B.        The District Court Did Not Abuse Its Discretion by Denying the Webbs’ Motion

1.         Standard of Review

{13}     We review a district court’s denial of relief under Rule 1-060(B) for an abuse of discretion. See Meiboom v. Watson, 2000-NMSC-004, ¶ 29, 128 N.M. 536, 994 P.2d 1154. “To reverse the trial court it must be shown that the court’s ruling exceeds the bounds of all reason or that the judicial action taken is arbitrary, fanciful, or unreasonable.” Id. (alteration, internal quotation marks, and citation omitted). “An abuse of discretion occurs when the ruling is clearly against the logic and effect of the facts and circumstances of the case.” State v. Moreland, 2008-NMSC-031, ¶ 9, 144 N.M. 192,185 P.3d 363 (internal quotation marks and citation omitted). “When there exist reasons both supporting and detracting from a trial court decision, there is no abuse of discretion.” Id. (internal quotation marks and citation omitted).
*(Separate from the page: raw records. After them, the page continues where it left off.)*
(** C7, as stated, fails: a store may commit the object and lose the
    response.  The send then fails, the upload is rejected, and the
    object at (bucket, key) has changed. *)
Lemma upload_failure_store_changed :
  ~ (forall (send : forall O : Type, Command O -> Objects -> Outcome O * Objects)
       (bucketName filePath : string) (data : Payload) (mimeType : string)
       (w : World Objects) (e : JsError) (r : Objects),
       put_is_atomic send id ->
       send _ (PutObjectCommand
                 {| PutObject.Bucket := bucketName; PutObject.Key := filePath;
                    PutObject.Body := data; PutObject.ContentType := mimeType |})
         (remote w) = (Rejected e, r) ->
       exists w',
         uploadToS3 send bucketName filePath data mimeType w
           = (Rejected (UploadError e), w')
         /\ remote w' !! (bucketName, filePath) = remote w !! (bucketName, filePath)).
Proof.
  intros claim.
  destruct (claim LostResponse.send "bucket" "key" (BinaryBody [Byte.x01])
              "application/octet-stream" (Build_World ∅ []) LostResponse.Timeout
              (<[("bucket", "key") := [Byte.x01]]> ∅)
              lost_response_put_is_atomic eq_refl) as (w' & Hup & Hsame).
  rewrite uploadToS3_unfold in Hup. simpl in Hup. injection Hup as <-.
  simpl in Hsame. rewrite lookup_insert_eq, lookup_empty in Hsame. discriminate.
Qed.

(** ** Claims about the date token *)

Lemma length_substring (s : string) (n m : nat) :
  String.length (substring n m s) = Nat.min m (String.length s - n).
Proof.
  revert n m. induction s as [|c s IH]; intros [|n] [|m]; simpl; trivial;
    rewrite IH; simpl; rewrite ?Nat.sub_0_r; reflexivity.
Qed.

(** [slice(-14, -4)] of a key of at least 14 code units. *)
Lemma slice_long (key : string) :
  (14 <= String.length key)%nat ->
  JsString.slice (-14) (-4) key = substring (String.length key - 14) 10 key.
Proof.
  intros Hlen. unfold JsString.slice, JsString.relative_index. simpl.
  f_equal; lia.
Qed.

(** [slice(-14, -4)] of a shorter key: the start is clamped to 0. *)
Lemma slice_short (key : string) :
  (String.length key < 14)%nat ->
  JsString.slice (-14) (-4) key = substring 0 (String.length key - 4) key.
Proof.
  intros Hlen. unfold JsString.slice, JsString.relative_index. simpl.
  f_equal; lia.
Qed.

Lemma parse_iso_date_length (s : string) (tv : Z) :
  JsDate.parse_iso_date s = Some tv -> String.length s = 10%nat.
Proof.
  unfold JsDate.parse_iso_date.
  do 11 (destruct s as [|? s]; simpl; try discriminate). reflexivity.
Qed.

(** C5. Every key retained by the underscore filter that has at least
    14 code units is ranked by [getMostRecentFile] on the date parsed
    from exactly its 10 code units at positions length-14 to length-5,
    those that end 4 before the end of the key: this token is what the
    comparator hands to [Date], and, when the tokens parse, the key
    returned is the first one whose token carries the latest date. *)
Theorem sort_date_token
    {Remote : Type} (send : forall O : Type, Command O -> Remote -> Outcome O * Remote)
    (parse_other : string -> Number) (bucketName prefix : string)
    (w : World Remote) (response : ListObjectsV2.Output) (r : Remote)
    (keys : list string) :
  send _ (ListObjectsV2Command
            {| ListObjectsV2.Bucket := bucketName; ListObjectsV2.Prefix := prefix |})
    (remote w) = (Resolved response, r) ->
  ListObjectsV2.Contents response = Some (List.map listed keys) ->
  (forall key, In key (retained keys) -> (14 <= String.length key)%nat) ->
  (forall key, In key (retained keys) ->
     JsString.slice (-14) (-4) key = date_token key
     /\ String.length (date_token key) = 10%nat
     /\ (forall i, (i < 10)%nat ->
           String.get i (date_token key)
           = String.get (String.length key - 14 + i) key)
     /\ sortDate parse_other key = JsDate.getTime parse_other (date_token key)
     /\ (forall other,
           compareFn parse_other key other
           = number_sub (sortDate parse_other other)
               (JsDate.getTime parse_other (date_token key)))
     /\ (forall other,
           compareFn parse_other other key
           = number_sub (JsDate.getTime parse_other (date_token key))
               (sortDate parse_other other)))
  /\ ((forall key, In key (retained keys) ->
         exists t, JsDate.getTime parse_other (date_token key) = Some t) ->
      retained keys <> [] ->
      exists key t before after,
        getMostRecentFile send parse_other bucketName prefix w
        = (Resolved (Some key), Build_World r (console w))
        /\ retained keys = (before ++ key :: after)%list
        /\ JsDate.getTime parse_other (date_token key) = Some t
        /\ (forall k, In k before ->
              exists tk,
                JsDate.getTime parse_other (date_token k) = Some tk /\ tk < t)
        /\ (forall k, In k after ->
              exists tk,
                JsDate.getTime parse_other (date_token k) = Some tk /\ tk <= t)).
Proof.
  intros Hsend Hcontents Hlong.
  assert (Hdate : forall key, In key (retained keys) ->
            sortDate parse_other key = JsDate.getTime parse_other (date_token key)).
  { intros key Hkey. unfold sortDate, date_token.
    now rewrite (slice_long key (Hlong key Hkey)). }
  split.
  - intros key Hkey. pose proof (Hlong key Hkey) as Hlen.
    pose proof (Hdate key Hkey) as Hk.
    split; [now apply slice_long|]. split; [|split; [|split; [exact Hk|split]]].
    + unfold date_token. rewrite length_substring. lia.
    + intros i Hi. unfold date_token. rewrite substring_correct1 by trivial.
      f_equal. lia.
    + intros other. unfold compareFn. now rewrite Hk.
    + intros other. unfold compareFn. now rewrite Hk.
  - intros Hparse Hsome.
    assert (Hdated : List.Forall (dated parse_other) (retained keys)).
    { apply List.Forall_forall. intros k Hk.
      destruct (Hparse k Hk) as [t Ht]. exists t. now rewrite Hdate. }
    destruct (head_sort_is_Some (compareFn parse_other) _ Hsome) as [key Hkey].
    destruct (head_sort_first_latest parse_other _ _ Hdated Hkey)
      as (before & after & Hsplit & Hb & Ha).
    assert (Hin : forall k, In k before \/ k = key \/ In k after ->
                            In k (retained keys)).
    { intros k Hk. rewrite Hsplit. apply in_or_app.
      destruct Hk as [Hk|[->|Hk]]; [now left|right; now left|right; now right]. }
    destruct (Hparse key (Hin key (or_intror (or_introl eq_refl)))) as [t Ht].
    exists key, t, before, after.
    split; [|split; [exact Hsplit|split; [exact Ht|split]]].
    + rewrite getMostRecentFile_unfold, Hsend.
      rewrite (most_recent_listed parse_other response keys Hcontents), Hkey.
      rewrite (logged_listed response keys Hcontents); [now rewrite app_nil_r|].
      intros ->. now apply Hsome.
    + intros k Hk. destruct (Hb k Hk) as (tk & t' & Ek & Et & Hlt).
      rewrite Hdate in Ek by (apply Hin; now left).
      rewrite Hdate in Et by (apply Hin; right; now left).
      rewrite Ht in Et. injection Et as <-. now exists tk.
    + intros k Hk. destruct (Ha k Hk) as (tk & t' & Ek & Et & Hle).
      rewrite Hdate in Ek by (apply Hin; right; now right).
      rewrite Hdate in Et by (apply Hin; right; now left).
      rewrite Ht in Et. injection Et as <-. now exists tk.
Qed.

Lemma sort_date_token_witness :
  let keys := ["notes.txt"; "a/report_2024-01-01.pdf"; "report_2024-06-15.pdf"] in
  exists key t before after,
    getMostRecentFile (Listing.send keys) no_other_dates "bucket" ""
      (Build_World tt [])
    = (Resolved (Some key), Build_World tt [])
    /\ retained keys = (before ++ key :: after)%list
    /\ JsDate.getTime no_other_dates (date_token key) = Some t
    /\ (forall k, In k before ->
          exists tk,
            JsDate.getTime no_other_dates (date_token k) = Some tk /\ tk < t)
    /\ (forall k, In k after ->
          exists tk,
            JsDate.getTime no_other_dates (date_token k) = Some tk /\ tk <= t).
Proof.
  intros keys.
  apply (proj2 (sort_date_token (Listing.send keys) no_other_dates "bucket" ""
                  (Build_World tt []) _ tt keys eq_refl eq_refl
                  ltac:(intros key [<-|[<-|[]]]; simpl; lia))).
  - intros key [<-|[<-|[]]]; eexists; reflexivity.
  - discriminate.
Defined.

Lemma retained_In (keys : list string) (key : string) :
  In key (retained keys) <-> In key keys /\ JsString.includes "_" key = true.
Proof. unfold retained. apply filter_In. Qed.
(** [Resize] to a smaller size. *)
Lemma runs_Resize_shrink h vs this xs cap buf n :
  vec_rep_mem h vs this xs cap buf → n < length xs →
  runs h vs (Resize this n) tt
       (upd h buf (map Live (take n xs) ++ replicate (cap - n) Raw))
       (<[this := mkVec (mkRaw buf cap) n]> vs).
Proof.
  intros (Hv & Hb & Hle & Hcap) Hlt. pose proof (max_alloc_bound _ Hcap) as Hmax.
  assert (Hl1 : length (take n xs) = n) by (rewrite length_take; lia).
  assert (Hl2 : length (drop n xs) = length xs - n) by (by rewrite length_drop).
  rewrite <- (take_drop n xs) in Hb at 1. rewrite map_app, <- app_assoc in Hb.
  unfold Resize.
  eapply runs_bind; [by apply runs_get_vec|]. simpl.
  rewrite decide_True by done. rewrite size_sub_small by lia.
  unfold GetAddress. rewrite ptr_add_Ptr. simpl.
  eapply runs_bind.
  { eapply (runs_destroy_n _ _ buf (map Live (take n xs)) (drop n xs));
      [exact Hb|solve_length|lia]. }
  rewrite replicate_join by lia.
  by eapply runs_eq; [by eapply runs_set_size|..].
Qed.

(** [Resize] to a larger size that fits the capacity. *)
Lemma runs_Resize_grow_room h vs this xs cap buf n :
  vec_rep_mem h vs this xs cap buf → length xs < n → n ≤ cap →
  runs h vs (Resize this n) tt
       (upd h buf (map Live (xs ++ replicate (n - length xs) value_init) ++
                   replicate (cap - n) Raw))
       (<[this := mkVec (mkRaw buf cap) n]> vs).
Proof.
  intros (Hv & Hb & Hle & Hcap) Hlt Hfit. pose proof (max_alloc_bound _ Hcap) as Hmax.
  rewrite (replicate_split (n - length xs) 0 (cap - length xs)) in Hb by lia.
  simpl in Hb. rewrite Nat.sub_0_r in Hb.
  replace (cap - length xs - (n - length xs)) with (cap - n) in Hb by lia.
  unfold Resize.
  eapply runs_bind; [by apply runs_get_vec|]. simpl.
  rewrite decide_False by lia. rewrite decide_True by lia.
  eapply runs_bind.
  { eapply runs_bind.
    { unfold Reserve. eapply runs_bind; [by apply runs_get_vec|]. simpl.
      rewrite decide_True by (unfold RawMemory_Capacity; simpl; lia). apply runs_ret. }
    eapply runs_bind; [by apply runs_get_vec|]. simpl.
    rewrite size_sub_small by lia.
    unfold GetAddress. rewrite ptr_add_Ptr. simpl.
    eapply (runs_uninitialized_value_construct_n _ _ buf (map Live xs)
              (replicate (n - length xs) Raw));
      [exact Hb|by rewrite length_map|by rewrite length_replicate]. }
  eapply runs_eq; [by eapply runs_set_size| |done].
  f_equal. by rewrite map_app, map_Live_replicate, <- app_assoc.
Qed.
However, the scope of Rule 1-060(B) and application of that rule to the facts is a question of law that we review de novo. See N.M. Right to Choose/NARAL v. Johnson, 1999-NMSC-028, ¶ 7, 127 N.M. 654, 986 P.2d 450 (“[E]ven when we review for an abuse of discretion, our review of the application of the law to the facts is conducted de novo.” (internal quotation marks and citation omitted)).

C.        The Webbs’ Rule 1-060(B) Motion Was Untimely

{14}     The Webbs filed the motion to set aside the default judgment and order approving the sale in district court under Rule 1-060(B)(1) and (B)(6). The district court found the motion untimely, and the Webbs contest that finding on appeal.
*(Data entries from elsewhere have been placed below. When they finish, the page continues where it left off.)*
(** * dumpsock: a shallow embedding of src/dumpsock.cpp

    The program listens on TCP port 9999, accepts one connection, reads
    everything the peer sends and writes it to standard output.  The
    [Monadish] namespace threads a [Context = Env | Error] through a fixed
    chain of steps; once the context holds an [Error] every step except
    [dump] is a no-op.

    Effects are modelled by a small state-and-blocking monad over a
    [World]: the world holds the answers of the operating system (the
    result of every socket call and the script of [recv] results), the
    trace of calls the program makes, and the bytes written to standard
    output and standard error.  A computation returning [None] blocks
    forever (a [recv] with nothing more to deliver). *)

From Stdlib Require Import String Ascii ZArith List Lia Bool.
Import ListNotations.
Open Scope Z_scope.

(** ** Win32 constants used by the program *)

Definition AF_INET : Z := 2.
Definition SOCK_STREAM : Z := 1.
Definition IPPROTO_TCP : Z := 6.
(** [SOCKET] is an unsigned pointer-sized integer; [INVALID_SOCKET] is [~0]. *)
Definition INVALID_SOCKET : Z := 2 ^ 64 - 1.
Definition SOCKET_ERROR : Z := -1.
(** [MAKEWORD(2, 2)] *)
Definition MAKEWORD (lo hi : Z) : Z := Z.lor (Z.land lo 255) (Z.shiftl (Z.land hi 255) 8).
Definition EXIT_SUCCESS : Z := 0.
Definition EXIT_FAILURE : Z := 1.
Definition sizeof_sockaddr_in : Z := 16.
Definition buffSize : Z := 4096.

(** ** Byte and string helpers *)

Definition byte := Byte.byte.

(** Decimal rendering of an [int], as [std::to_string] does it. *)
Fixpoint digits_of_nat (fuel : nat) (n : Z) (acc : string) : string :=
  match fuel with
  | O => acc
  | S fuel' =>
      let d := Z.modulo n 10 in
      let c := Ascii.ascii_of_nat (48 + Z.to_nat d) in
      let acc' := String c acc in
      if Z.ltb n 10 then acc' else digits_of_nat fuel' (Z.div n 10) acc'
  end.

Definition to_string (n : Z) : string :=
  if Z.ltb n 0 then String "-"%char (digits_of_nat 40 (- n) EmptyString)
  else digits_of_nat 40 n EmptyString.

Definition bytes_of_string (s : string) : list byte := list_byte_of_string s.

Definition newline : byte := Byte.x0a.

(** The Windows C runtime opens [stdout] in text mode and the program
    never switches it to binary: every LF written is stored as CR LF. *)
Fixpoint text_mode (bs : list byte) : list byte :=
  match bs with
  | [] => []
  | b :: bs' => if Byte.eqb b newline then Byte.x0d :: newline :: text_mode bs'
                else b :: text_mode bs'
  end.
1.         The Webbs’ Rule 1-060(B)(1) Challenges

{15}     Motions requesting relief under Rule 1-060(B)(1) must be made within one year of the final order or judgment. See Rule 1-060(B)(6). The Webbs assert that, because the motion was filed less than a month after the order approving the sale was entered and the motion requests the district court reconsider that order, the motion was timely.
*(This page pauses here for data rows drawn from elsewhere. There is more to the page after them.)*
(** [48 + 7 * 64] bytes. *)
Definition xmltranscodetable_ISO8859_7 : list Z :=
  c_string_literal [
    "\x04\x00\x01\x00\x00\x00\x00\x00\x00\x00\x00\x00\x00\x00\x05\x06";
    "\x00\x00\x00\x00\x00\x00\x00\x00\x00\x00\x00\x00\x00\x00\x00\x00";
    "\x00\x00\x02\x00\x00\x00\x00\x00\x00\x00\x00\x00\x00\x00\x00\x00";
    "\x00\x00\x00\x00\x00\x00\x00\x00\x00\x00\x00\x00\x00\x00\x00\x00";
    "\x00\x00\x00\x00\x00\x00\x00\x00\x00\x00\x00\x00\x00\x00\x00\x00";
    "\x00\x00\x00\x00\x00\x00\x00\x00\x00\x00\x00\x00\x00\x00\x00\x00";
    "\x00\x00\x00\x00\x00\x00\x00\x00\x00\x00\x00\x00\x00\x00\x00\x00";
    "\x80\x81\x82\x83\x84\x85\x86\x87\x88\x89\x8a\x8b\x8c\x8d\x8e\x8f";
    "\x90\x91\x92\x93\x94\x95\x96\x97\x98\x99\x9a\x9b\x9c\x9d\x9e\x9f";
    "\xa0\x00\x00\xa3\x00\x00\xa6\xa7\xa8\xa9\x00\xab\xac\xad\x00\x00";
    "\xb0\xb1\xb2\xb3\x00\x00\x00\xb7\x00\x00\x00\xbb\x00\xbd\x00\x00";
    "\x03\x00\x00\x00\x00\x00\x00\x00\x00\x00\x00\x00\x00\x00\x00\x00";
    "\x00\x00\x00\x00\x00\x00\x00\x00\x00\x00\x00\x00\x00\x00\x00\x00";
    "\x00\x00\x00\x00\x00\x00\x00\x00\x00\x00\x00\x00\x00\x00\x00\x00";
    "\x00\x00\x00\x00\x00\x00\x00\x00\x00\x00\x00\x00\x00\x00\x00\x00";
    "\x00\x00\x00\x00\x00\x00\x00\x00\x00\x00\x00\x00\x00\x00\x00\x00";
    "\x00\x00\x00\x00\x00\xaf\x00\x00\xa1\xa2\x00\x00\x00\x00\x00\x00";
    "\x00\x00\x00\x00\x00\x00\x00\x00\x00\x00\x00\x00\x00\x00\x00\x00";
    "\x00\x00\x00\x00\x00\x00\x00\x00\x00\x00\x00\x00\x00\x00\x00\x00";
    "\xff\x00\x00\x00\x00\x00\x00\x00\x00\x00\x00\x00\x00\x00\x00\x00";
    "\x00\x00\x00\x00\x00\x00\x00\x00\x00\x00\x00\x00\x00\x00\x00\x00";
    "\x00\x00\x00\x00\x00\x00\x00\x00\x00\x00\x00\x00\x00\x00\x00\x00";
    "\x00\x00\x00\x00\x00\x00\x00\x00\x00\x00\x00\x00\x00\x00\x00\x00";
    "\x00\x00\x00\x00\xb4\xb5\xb6\x00\xb8\xb9\xba\x00\xbc\x00\xbe\xbf";
    "\xc0\xc1\xc2\xc3\xc4\xc5\xc6\xc7\xc8\xc9\xca\xcb\xcc\xcd\xce\xcf";
    "\xd0\xd1\x00\xd3\xd4\xd5\xd6\xd7\xd8\xd9\xda\xdb\xdc\xdd\xde\xdf";
    "\xe0\xe1\xe2\xe3\xe4\xe5\xe6\xe7\xe8\xe9\xea\xeb\xec\xed\xee\xef";
    "\xf0\xf1\xf2\xf3\xf4\xf5\xf6\xf7\xf8\xf9\xfa\xfb\xfc\xfd\xfe\x00";
    "\x00\x00\x00\x00\x00\x00\x00\x00\x00\x00\x00\x00\x00\x00\x00\x00";
    "\x00\x00\x00\x00\x00\x00\x00\x00\x00\x00\x00\x00\x00\x00\x00\x00";
    "\x00\x00\x00\x00\x00\x00\x00\x00\x00\x00\x00\x00\x00\x00\x00\x00"
  ]%string.

Definition xmlunicodetable_ISO8859_8 : list Z :=
  [0x0080; 0x0081; 0x0082; 0x0083; 0x0084; 0x0085; 0x0086; 0x0087] ++
  [0x0088; 0x0089; 0x008a; 0x008b; 0x008c; 0x008d; 0x008e; 0x008f] ++
  [0x0090; 0x0091; 0x0092; 0x0093; 0x0094; 0x0095; 0x0096; 0x0097] ++
  [0x0098; 0x0099; 0x009a; 0x009b; 0x009c; 0x009d; 0x009e; 0x009f] ++
  [0x00a0; 0x0000; 0x00a2; 0x00a3; 0x00a4; 0x00a5; 0x00a6; 0x00a7] ++
  [0x00a8; 0x00a9; 0x00d7; 0x00ab; 0x00ac; 0x00ad; 0x00ae; 0x00af] ++
  [0x00b0; 0x00b1; 0x00b2; 0x00b3; 0x00b4; 0x00b5; 0x00b6; 0x00b7] ++
  [0x00b8; 0x00b9; 0x00f7; 0x00bb; 0x00bc; 0x00bd; 0x00be; 0x0000] ++
  [0x0000; 0x0000; 0x0000; 0x0000; 0x0000; 0x0000; 0x0000; 0x0000] ++
  [0x0000; 0x0000; 0x0000; 0x0000; 0x0000; 0x0000; 0x0000; 0x0000] ++
  [0x0000; 0x0000; 0x0000; 0x0000; 0x0000; 0x0000; 0x0000; 0x0000] ++
  [0x0000; 0x0000; 0x0000; 0x0000; 0x0000; 0x0000; 0x0000; 0x2017] ++
  [0x05d0; 0x05d1; 0x05d2; 0x05d3; 0x05d4; 0x05d5; 0x05d6; 0x05d7] ++
  [0x05d8; 0x05d9; 0x05da; 0x05db; 0x05dc; 0x05dd; 0x05de; 0x05df] ++
  [0x05e0; 0x05e1; 0x05e2; 0x05e3; 0x05e4; 0x05e5; 0x05e6; 0x05e7] ++
  [0x05e8; 0x05e9; 0x05ea; 0x0000; 0x0000; 0x200e; 0x200f; 0x0000].

(** [48 + 7 * 64] bytes. *)
Definition xmltranscodetable_ISO8859_8 : list Z :=
  c_string_literal [
    "\x02\x00\x01\x03\x00\x00\x00\x00\x00\x00\x00\x00\x00\x00\x00\x00";
    "\x00\x00\x00\x00\x00\x00\x00\x06\x00\x00\x00\x00\x00\x00\x00\x00";
    "\x00\x00\x04\x00\x00\x00\x00\x00\x00\x00\x00\x00\x00\x00\x00\x00";
    "\x00\x00\x00\x00\x00\x00\x00\x00\x00\x00\x00\x00\x00\x00\x00\x00";
    "\x00\x00\x00\x00\x00\x00\x00\x00\x00\x00\x00\x00\x00\x00\x00\x00";
    "\x00\x00\x00\x00\x00\x00\x00\x00\x00\x00\x00\x00\x00\x00\x00\x00";
    "\x00\x00\x00\x00\x00\x00\x00\x00\x00\x00\x00\x00\x00\x00\x00\x00";
    "\x80\x81\x82\x83\x84\x85\x86\x87\x88\x89\x8a\x8b\x8c\x8d\x8e\x8f";
    "\x90\x91\x92\x93\x94\x95\x96\x97\x98\x99\x9a\x9b\x9c\x9d\x9e\x9f";
    "\xa0\x00\xa2\xa3\xa4\xa5\xa6\xa7\xa8\xa9\x00\xab\xac\xad\xae\xaf";
    "\xb0\xb1\xb2\xb3\xb4\xb5\xb6\xb7\xb8\xb9\x00\xbb\xbc\xbd\xbe\x00";
    "\xff\x00\x00\x00\x00\x00\x00\x00\x00\x00\x00\x00\x00\x00\x00\x00";
    "\x00\x00\x00\x00\x00\x00\x00\x00\x00\x00\x00\x00\x00\x00\x00\x00";
    "\x00\x00\x00\x00\x00\x00\x00\x00\x00\x00\x00\x00\x00\x00\x00\x00";
    "\x00\x00\x00\x00\x00\x00\x00\x00\x00\x00\x00\x00\x00\x00\x00\x00";
    "\x00\x00\x00\x00\x00\x00\x00\x00\x00\x00\x00\x00\x00\x00\x00\x00";
    "\x00\x00\x00\x00\x00\x00\x00\xaa\x00\x00\x00\x00\x00\x00\x00\x00";
    "\x00\x00\x00\x00\x00\x00\x00\x00\x00\x00\x00\x00\x00\x00\x00\x00";
    "\x00\x00\x00\x00\x00\x00\x00\xba\x00\x00\x00\x00\x00\x00\x00\x00";
    "\x05\x00\x00\x00\x00\x00\x00\x00\x00\x00\x00\x00\x00\x00\x00\x00";
    "\x00\x00\x00\x00\x00\x00\x00\x00\x00\x00\x00\x00\x00\x00\x00\x00";
    "\x00\x00\x00\x00\x00\x00\x00\x00\x00\x00\x00\x00\x00\x00\x00\x00";
    "\x00\x00\x00\x00\x00\x00\x00\x00\x00\x00\x00\x00\x00\x00\x00\x00";
    "\x00\x00\x00\x00\x00\x00\x00\x00\x00\x00\x00\x00\x00\x00\xfd\xfe";
    "\x00\x00\x00\x00\x00\x00\x00\xdf\x00\x00\x00\x00\x00\x00\x00\x00";
    "\x00\x00\x00\x00\x00\x00\x00\x00\x00\x00\x00\x00\x00\x00\x00\x00";
    "\x00\x00\x00\x00\x00\x00\x00\x00\x00\x00\x00\x00\x00\x00\x00\x00";
    "\x00\x00\x00\x00\x00\x00\x00\x00\x00\x00\x00\x00\x00\x00\x00\x00";
    "\xe0\xe1\xe2\xe3\xe4\xe5\xe6\xe7\xe8\xe9\xea\xeb\xec\xed\xee\xef";
    "\xf0\xf1\xf2\xf3\xf4\xf5\xf6\xf7\xf8\xf9\xfa\x00\x00\x00\x00\x00";
    "\x00\x00\x00\x00\x00\x00\x00\x00\x00\x00\x00\x00\x00\x00\x00\x00"
  ]%string.

Definition xmlunicodetable_ISO8859_9 : list Z :=
  [0x0080; 0x0081; 0x0082; 0x0083; 0x0084; 0x0085; 0x0086; 0x0087] ++
  [0x0088; 0x0089; 0x008a; 0x008b; 0x008c; 0x008d; 0x008e; 0x008f] ++
  [0x0090; 0x0091; 0x0092; 0x0093; 0x0094; 0x0095; 0x0096; 0x0097] ++
  [0x0098; 0x0099; 0x009a; 0x009b; 0x009c; 0x009d; 0x009e; 0x009f] ++
  [0x00a0; 0x00a1; 0x00a2; 0x00a3; 0x00a4; 0x00a5; 0x00a6; 0x00a7] ++
  [0x00a8; 0x00a9; 0x00aa; 0x00ab; 0x00ac; 0x00ad; 0x00ae; 0x00af] ++
  [0x00b0; 0x00b1; 0x00b2; 0x00b3; 0x00b4; 0x00b5; 0x00b6; 0x00b7] ++
  [0x00b8; 0x00b9; 0x00ba; 0x00bb; 0x00bc; 0x00bd; 0x00be; 0x00bf] ++
  [0x00c0; 0x00c1; 0x00c2; 0x00c3; 0x00c4; 0x00c5; 0x00c6; 0x00c7] ++
  [0x00c8; 0x00c9; 0x00ca; 0x00cb; 0x00cc; 0x00cd; 0x00ce; 0x00cf] ++
  [0x011e; 0x00d1; 0x00d2; 0x00d3; 0x00d4; 0x00d5; 0x00d6; 0x00d7] ++
  [0x00d8; 0x00d9; 0x00da; 0x00db; 0x00dc; 0x0130; 0x015e; 0x00df] ++
  [0x00e0; 0x00e1; 0x00e2; 0x00e3; 0x00e4; 0x00e5; 0x00e6; 0x00e7] ++
  [0x00e8; 0x00e9; 0x00ea; 0x00eb; 0x00ec; 0x00ed; 0x00ee; 0x00ef] ++
  [0x011f; 0x00f1; 0x00f2; 0x00f3; 0x00f4; 0x00f5; 0x00f6; 0x00f7] ++
  [0x00f8; 0x00f9; 0x00fa; 0x00fb; 0x00fc; 0x0131; 0x015f; 0x00ff].

(** [48 + 5 * 64] bytes. *)
Definition xmltranscodetable_ISO8859_9 : list Z :=
  c_string_literal [
    "\x00\x00\x01\x02\x03\x04\x00\x00\x00\x00\x00\x00\x00\x00\x00\x00";
    "\x00\x00\x00\x00\x00\x00\x00\x00\x00\x00\x00\x00\x00\x00\x00\x00";
    "\x00\x00\x00\x00\x00\x00\x00\x00\x00\x00\x00\x00\x00\x00\x00\x00";
    "\x00\x00\x00\x00\x00\x00\x00\x00\x00\x00\x00\x00\x00\x00\x00\x00";
    "\x00\x00\x00\x00\x00\x00\x00\x00\x00\x00\x00\x00\x00\x00\x00\x00";
    "\x00\x00\x00\x00\x00\x00\x00\x00\x00\x00\x00\x00\x00\x00\x00\x00";
    "\x00\x00\x00\x00\x00\x00\x00\x00\x00\x00\x00\x00\x00\x00\x00\x00";
    "\x80\x81\x82\x83\x84\x85\x86\x87\x88\x89\x8a\x8b\x8c\x8d\x8e\x8f";
    "\x90\x91\x92\x93\x94\x95\x96\x97\x98\x99\x9a\x9b\x9c\x9d\x9e\x9f";
    "\xa0\xa1\xa2\xa3\xa4\xa5\xa6\xa7\xa8\xa9\xaa\xab\xac\xad\xae\xaf";
    "\xb0\xb1\xb2\xb3\xb4\xb5\xb6\xb7\xb8\xb9\xba\xbb\xbc\xbd\xbe\xbf";
    "\xc0\xc1\xc2\xc3\xc4\xc5\xc6\xc7\xc8\xc9\xca\xcb\xcc\xcd\xce\xcf";
    "\x00\xd1\xd2\xd3\xd4\xd5\xd6\xd7\xd8\xd9\xda\xdb\xdc\x00\x00\xdf";
    "\xe0\xe1\xe2\xe3\xe4\xe5\xe6\xe7\xe8\xe9\xea\xeb\xec\xed\xee\xef";
    "\x00\xf1\xf2\xf3\xf4\xf5\xf6\xf7\xf8\xf9\xfa\xfb\xfc\x00\x00\xff";
    "\x00\x00\x00\x00\x00\x00\x00\x00\x00\x00\x00\x00\x00\x00\x00\x00";
    "\x00\x00\x00\x00\x00\x00\x00\x00\x00\x00\x00\x00\x00\x00\xd0\xf0";
    "\x00\x00\x00\x00\x00\x00\x00\x00\x00\x00\x00\x00\x00\x00\x00\x00";
    "\xdd\xfd\x00\x00\x00\x00\x00\x00\x00\x00\x00\x00\x00\x00\x00\x00";
    "\x00\x00\x00\x00\x00\x00\x00\x00\x00\x00\x00\x00\x00\x00\x00\x00";
    "\x00\x00\x00\x00\x00\x00\x00\x00\x00\x00\x00\x00\x00\x00\xde\xfe";
    "\x00\x00\x00\x00\x00\x00\x00\x00\x00\x00\x00\x00\x00\x00\x00\x00";
    "\x00\x00\x00\x00\x00\x00\x00\x00\x00\x00\x00\x00\x00\x00\x00\x00"
  ]%string.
{16}     The Webbs’ attempted end-run around the timing requirements for challenges pursuant to Rule 1-060(B)(1) is unavailing. The Webbs moved to set aside the order approving sale of the property seeking relief solely under Rule 1-060(B)(1), which requires the movant demonstrate “excusable neglect,” but proffered no meritorious argument to support that any neglect that existed in the case was excusable.1 Despite asserting in their docketing statement that the district court erred by concluding that the Rule 1-060(B)(1) arguments were untimely, the Webbs’ brief in chief neither addresses the timeliness issue with regard to Rule 1-060(B)( 1), nor suggests that the district court’s denial of the Rule 1-060(B)(1) motion was reversible error. As such, the issues with regard to Rule 1-060(B)(1) are deemed abandoned.2 See State v. Fish, 1985-NMCA-036, ¶ 3,102 N.M. 775, 701 P.2d 374 (“[I]ssues listed in the docketing statement but not briefed are deemed abandoned.”).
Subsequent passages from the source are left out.